- Education: BSc Royal Holloway, University of London, PhD Aberdeen University
- Known for: Research on Bluetongue virus transmission
- Awards: Rooker Prize
- Scientific career
- Fields: Entomology
- Workplaces: Biotechnology and Biological Sciences Research Council, Institute for Animal Health, Pirbright Laboratory, Woking, Surrey

= Simon Carpenter =

British entomologist

Dr. Simon Carpenter, Head of the Entomology and Modelling Group in the Vector-borne Diseases Programme at the UK Biotechnology and Biological Sciences Research Council Institute for Animal Health's Pirbright Laboratory in Woking, Surrey, is an entomologist who was awarded the first Rooker Prize in 2009 in recognition of his research on biting midges that transmit bluetongue virus (BTV), the causative agent of bluetongue disease, an important orbivirus disease of ruminants.

Carpenter's field and laboratory research elucidated key details about how bluetongue virus is transmitted, enabling the establishment of "vector-free" and "transmission-free" periods following the first incursion of BTV into Britain in August 2007, which facilitated DEFRA's regulation of animal movements, saving the UK farming industry millions of pounds in trade and preserving thousands of jobs, significantly lessening the impact of BTV.

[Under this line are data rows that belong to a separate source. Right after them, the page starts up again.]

(* ===== verification/CryptoAuth.v ===== *)
(** * CryptoAuth sessions (crypto/CryptoAuth.c, crypto/CryptoAuth_pvt.h)

    A wrapper turns an interface into an encrypted and authenticated one. Its
    state machine is driven by [nextNonce]: 0 before anything is sent, 1 after a
    hello, 2 after receiving one, 3 after sending a key, 4 after receiving one,
    and above that the counter of the data packets. A handler takes the wrapper
    and the source of randomness and returns them with what it gave to its
    neighbours: messages sent through the wrapped interface and messages
    delivered to the user of the external one, in order. [None] is an aborted
    program (a failed assertion). The calls to neighbours are the last thing a
    handler does with the wrapper, except where noted, so a neighbour that calls
    back sees the state the handler returns.

    Key logging (Log_KEYS) and the assertions compiled in with Log_DEBUG only
    are left out. *)
From S2P Require Import Prelude Memory Endian Bits Headers Message ReplayProtector NaCl.

(** ** State *)
Record Wrapper := {
  herPerminentPubKey : list Z;
  user : Z;
  secret : list Z;
  tempKey : list Z;
  bufferedMessage : option Message;
  password : option (list Z);
  replayProtector : ReplayProtector;
  nextNonce : Z;
  timeOfLastPacket : Z;
  authType : Z;
  isInitiator : bool;
  authenticatePackets : bool;
  requireAuth : bool;
  hasBufferedMessage : bool;
  requiredPadding : Z;
  maxMessageLength : Z;
  wrappedRequiredPadding : Z;
  wrappedMaxMessageLength : Z
}.

Definition set_herPerminentPubKey (w : Wrapper) (v : list Z) : Wrapper :=
  {| herPerminentPubKey := v; user := w.(user); secret := w.(secret); tempKey := w.(tempKey);
     bufferedMessage := w.(bufferedMessage); password := w.(password);
     replayProtector := w.(replayProtector); nextNonce := w.(nextNonce);
     timeOfLastPacket := w.(timeOfLastPacket); authType := w.(authType); isInitiator := w.(isInitiator);
     authenticatePackets := w.(authenticatePackets); requireAuth := w.(requireAuth);
     hasBufferedMessage := w.(hasBufferedMessage); requiredPadding := w.(requiredPadding);
     maxMessageLength := w.(maxMessageLength); wrappedRequiredPadding := w.(wrappedRequiredPadding);
     wrappedMaxMessageLength := w.(wrappedMaxMessageLength) |}.
Definition set_user (w : Wrapper) (v : Z) : Wrapper :=
  {| herPerminentPubKey := w.(herPerminentPubKey); user := v; secret := w.(secret);
     tempKey := w.(tempKey); bufferedMessage := w.(bufferedMessage); password := w.(password);
     replayProtector := w.(replayProtector); nextNonce := w.(nextNonce);
     timeOfLastPacket := w.(timeOfLastPacket); authType := w.(authType); isInitiator := w.(isInitiator);
     authenticatePackets := w.(authenticatePackets); requireAuth := w.(requireAuth);
     hasBufferedMessage := w.(hasBufferedMessage); requiredPadding := w.(requiredPadding);
     maxMessageLength := w.(maxMessageLength); wrappedRequiredPadding := w.(wrappedRequiredPadding);
     wrappedMaxMessageLength := w.(wrappedMaxMessageLength) |}.
Definition set_secret (w : Wrapper) (v : list Z) : Wrapper :=
  {| herPerminentPubKey := w.(herPerminentPubKey); user := w.(user); secret := v; tempKey := w.(tempKey);
     bufferedMessage := w.(bufferedMessage); password := w.(password);
     replayProtector := w.(replayProtector); nextNonce := w.(nextNonce);
     timeOfLastPacket := w.(timeOfLastPacket); authType := w.(authType); isInitiator := w.(isInitiator);
     authenticatePackets := w.(authenticatePackets); requireAuth := w.(requireAuth);
     hasBufferedMessage := w.(hasBufferedMessage); requiredPadding := w.(requiredPadding);
     maxMessageLength := w.(maxMessageLength); wrappedRequiredPadding := w.(wrappedRequiredPadding);
     wrappedMaxMessageLength := w.(wrappedMaxMessageLength) |}.
Definition set_tempKey (w : Wrapper) (v : list Z) : Wrapper :=
  {| herPerminentPubKey := w.(herPerminentPubKey); user := w.(user); secret := w.(secret); tempKey := v;
     bufferedMessage := w.(bufferedMessage); password := w.(password);
     replayProtector := w.(replayProtector); nextNonce := w.(nextNonce);
     timeOfLastPacket := w.(timeOfLastPacket); authType := w.(authType); isInitiator := w.(isInitiator);
     authenticatePackets := w.(authenticatePackets); requireAuth := w.(requireAuth);
     hasBufferedMessage := w.(hasBufferedMessage); requiredPadding := w.(requiredPadding);
     maxMessageLength := w.(maxMessageLength); wrappedRequiredPadding := w.(wrappedRequiredPadding);
     wrappedMaxMessageLength := w.(wrappedMaxMessageLength) |}.
Definition set_bufferedMessage (w : Wrapper) (v : option Message) : Wrapper :=
  {| herPerminentPubKey := w.(herPerminentPubKey); user := w.(user); secret := w.(secret);
     tempKey := w.(tempKey); bufferedMessage := v; password := w.(password);
     replayProtector := w.(replayProtector); nextNonce := w.(nextNonce);
     timeOfLastPacket := w.(timeOfLastPacket); authType := w.(authType); isInitiator := w.(isInitiator);
     authenticatePackets := w.(authenticatePackets); requireAuth := w.(requireAuth);
     hasBufferedMessage := w.(hasBufferedMessage); requiredPadding := w.(requiredPadding);
     maxMessageLength := w.(maxMessageLength); wrappedRequiredPadding := w.(wrappedRequiredPadding);
     wrappedMaxMessageLength := w.(wrappedMaxMessageLength) |}.
Definition set_password (w : Wrapper) (v : option (list Z)) : Wrapper :=
  {| herPerminentPubKey := w.(herPerminentPubKey); user := w.(user); secret := w.(secret);
     tempKey := w.(tempKey); bufferedMessage := w.(bufferedMessage); password := v;
     replayProtector := w.(replayProtector); nextNonce := w.(nextNonce);
     timeOfLastPacket := w.(timeOfLastPacket); authType := w.(authType); isInitiator := w.(isInitiator);
     authenticatePackets := w.(authenticatePackets); requireAuth := w.(requireAuth);
     hasBufferedMessage := w.(hasBufferedMessage); requiredPadding := w.(requiredPadding);
     maxMessageLength := w.(maxMessageLength); wrappedRequiredPadding := w.(wrappedRequiredPadding);
     wrappedMaxMessageLength := w.(wrappedMaxMessageLength) |}.
Definition set_replayProtector (w : Wrapper) (v : ReplayProtector) : Wrapper :=
  {| herPerminentPubKey := w.(herPerminentPubKey); user := w.(user); secret := w.(secret);
     tempKey := w.(tempKey); bufferedMessage := w.(bufferedMessage); password := w.(password);
     replayProtector := v; nextNonce := w.(nextNonce); timeOfLastPacket := w.(timeOfLastPacket);
     authType := w.(authType); isInitiator := w.(isInitiator);
     authenticatePackets := w.(authenticatePackets); requireAuth := w.(requireAuth);
     hasBufferedMessage := w.(hasBufferedMessage); requiredPadding := w.(requiredPadding);
     maxMessageLength := w.(maxMessageLength); wrappedRequiredPadding := w.(wrappedRequiredPadding);
     wrappedMaxMessageLength := w.(wrappedMaxMessageLength) |}.
Definition set_nextNonce (w : Wrapper) (v : Z) : Wrapper :=
  {| herPerminentPubKey := w.(herPerminentPubKey); user := w.(user); secret := w.(secret);
     tempKey := w.(tempKey); bufferedMessage := w.(bufferedMessage); password := w.(password);
     replayProtector := w.(replayProtector); nextNonce := v; timeOfLastPacket := w.(timeOfLastPacket);
     authType := w.(authType); isInitiator := w.(isInitiator);
     authenticatePackets := w.(authenticatePackets); requireAuth := w.(requireAuth);
     hasBufferedMessage := w.(hasBufferedMessage); requiredPadding := w.(requiredPadding);
     maxMessageLength := w.(maxMessageLength); wrappedRequiredPadding := w.(wrappedRequiredPadding);
     wrappedMaxMessageLength := w.(wrappedMaxMessageLength) |}.
Definition set_timeOfLastPacket (w : Wrapper) (v : Z) : Wrapper :=
  {| herPerminentPubKey := w.(herPerminentPubKey); user := w.(user); secret := w.(secret);
     tempKey := w.(tempKey); bufferedMessage := w.(bufferedMessage); password := w.(password);
     replayProtector := w.(replayProtector); nextNonce := w.(nextNonce); timeOfLastPacket := v;
     authType := w.(authType); isInitiator := w.(isInitiator);
     authenticatePackets := w.(authenticatePackets); requireAuth := w.(requireAuth);
     hasBufferedMessage := w.(hasBufferedMessage); requiredPadding := w.(requiredPadding);
     maxMessageLength := w.(maxMessageLength); wrappedRequiredPadding := w.(wrappedRequiredPadding);
     wrappedMaxMessageLength := w.(wrappedMaxMessageLength) |}.
Definition set_authType (w : Wrapper) (v : Z) : Wrapper :=
  {| herPerminentPubKey := w.(herPerminentPubKey); user := w.(user); secret := w.(secret);
     tempKey := w.(tempKey); bufferedMessage := w.(bufferedMessage); password := w.(password);
     replayProtector := w.(replayProtector); nextNonce := w.(nextNonce);
     timeOfLastPacket := w.(timeOfLastPacket); authType := v; isInitiator := w.(isInitiator);
     authenticatePackets := w.(authenticatePackets); requireAuth := w.(requireAuth);
     hasBufferedMessage := w.(hasBufferedMessage); requiredPadding := w.(requiredPadding);
     maxMessageLength := w.(maxMessageLength); wrappedRequiredPadding := w.(wrappedRequiredPadding);
     wrappedMaxMessageLength := w.(wrappedMaxMessageLength) |}.
Definition set_isInitiator (w : Wrapper) (v : bool) : Wrapper :=
  {| herPerminentPubKey := w.(herPerminentPubKey); user := w.(user); secret := w.(secret);
     tempKey := w.(tempKey); bufferedMessage := w.(bufferedMessage); password := w.(password);
     replayProtector := w.(replayProtector); nextNonce := w.(nextNonce);
     timeOfLastPacket := w.(timeOfLastPacket); authType := w.(authType); isInitiator := v;
     authenticatePackets := w.(authenticatePackets); requireAuth := w.(requireAuth);
     hasBufferedMessage := w.(hasBufferedMessage); requiredPadding := w.(requiredPadding);
     maxMessageLength := w.(maxMessageLength); wrappedRequiredPadding := w.(wrappedRequiredPadding);
     wrappedMaxMessageLength := w.(wrappedMaxMessageLength) |}.
Definition set_authenticatePackets (w : Wrapper) (v : bool) : Wrapper :=
  {| herPerminentPubKey := w.(herPerminentPubKey); user := w.(user); secret := w.(secret);
     tempKey := w.(tempKey); bufferedMessage := w.(bufferedMessage); password := w.(password);
     replayProtector := w.(replayProtector); nextNonce := w.(nextNonce);
     timeOfLastPacket := w.(timeOfLastPacket); authType := w.(authType); isInitiator := w.(isInitiator);
     authenticatePackets := v; requireAuth := w.(requireAuth);
     hasBufferedMessage := w.(hasBufferedMessage); requiredPadding := w.(requiredPadding);
     maxMessageLength := w.(maxMessageLength); wrappedRequiredPadding := w.(wrappedRequiredPadding);
     wrappedMaxMessageLength := w.(wrappedMaxMessageLength) |}.
Definition set_hasBufferedMessage (w : Wrapper) (v : bool) : Wrapper :=
  {| herPerminentPubKey := w.(herPerminentPubKey); user := w.(user); secret := w.(secret);
     tempKey := w.(tempKey); bufferedMessage := w.(bufferedMessage); password := w.(password);
     replayProtector := w.(replayProtector); nextNonce := w.(nextNonce);
     timeOfLastPacket := w.(timeOfLastPacket); authType := w.(authType); isInitiator := w.(isInitiator);
     authenticatePackets := w.(authenticatePackets); requireAuth := w.(requireAuth);
     hasBufferedMessage := v; requiredPadding := w.(requiredPadding);
     maxMessageLength := w.(maxMessageLength); wrappedRequiredPadding := w.(wrappedRequiredPadding);
     wrappedMaxMessageLength := w.(wrappedMaxMessageLength) |}.
Definition set_requiredPadding (w : Wrapper) (v : Z) : Wrapper :=
  {| herPerminentPubKey := w.(herPerminentPubKey); user := w.(user); secret := w.(secret);
     tempKey := w.(tempKey); bufferedMessage := w.(bufferedMessage); password := w.(password);
     replayProtector := w.(replayProtector); nextNonce := w.(nextNonce);
     timeOfLastPacket := w.(timeOfLastPacket); authType := w.(authType); isInitiator := w.(isInitiator);
     authenticatePackets := w.(authenticatePackets); requireAuth := w.(requireAuth);
     hasBufferedMessage := w.(hasBufferedMessage); requiredPadding := v;
     maxMessageLength := w.(maxMessageLength); wrappedRequiredPadding := w.(wrappedRequiredPadding);
     wrappedMaxMessageLength := w.(wrappedMaxMessageLength) |}.
Definition set_maxMessageLength (w : Wrapper) (v : Z) : Wrapper :=
  {| herPerminentPubKey := w.(herPerminentPubKey); user := w.(user); secret := w.(secret);
     tempKey := w.(tempKey); bufferedMessage := w.(bufferedMessage); password := w.(password);
     replayProtector := w.(replayProtector); nextNonce := w.(nextNonce);
     timeOfLastPacket := w.(timeOfLastPacket); authType := w.(authType); isInitiator := w.(isInitiator);
     authenticatePackets := w.(authenticatePackets); requireAuth := w.(requireAuth);
     hasBufferedMessage := w.(hasBufferedMessage); requiredPadding := w.(requiredPadding);
     maxMessageLength := v; wrappedRequiredPadding := w.(wrappedRequiredPadding);
     wrappedMaxMessageLength := w.(wrappedMaxMessageLength) |}.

Carpenter's Entomology and Modelling Group is responsible for maintaining the UK Culicoides reference laboratory, a center of taxonomic excellence whose responsibilities include operating the Culicoides.NET open-access internet facility, http://www.culicoides.net, and coordinating and performing Culicoides population surveys in the UK and overseas. The group has identified new vectors of BTV that were previously thought to be of low epidemiological importance in transmission of the virus, resulting in better risk assessment for BTV and similar diseases in the northern Palaearctic regions.

==Personal==
Carpenter is a native of London, England. He holds a BSc degree from Royal Holloway College, University of London, and completed his PhD degree at the University of Aberdeen in 2001; his dissertation was on colonisation and dispersal of the Scottish biting midge, Culicoides impunctatus Goetghebuer.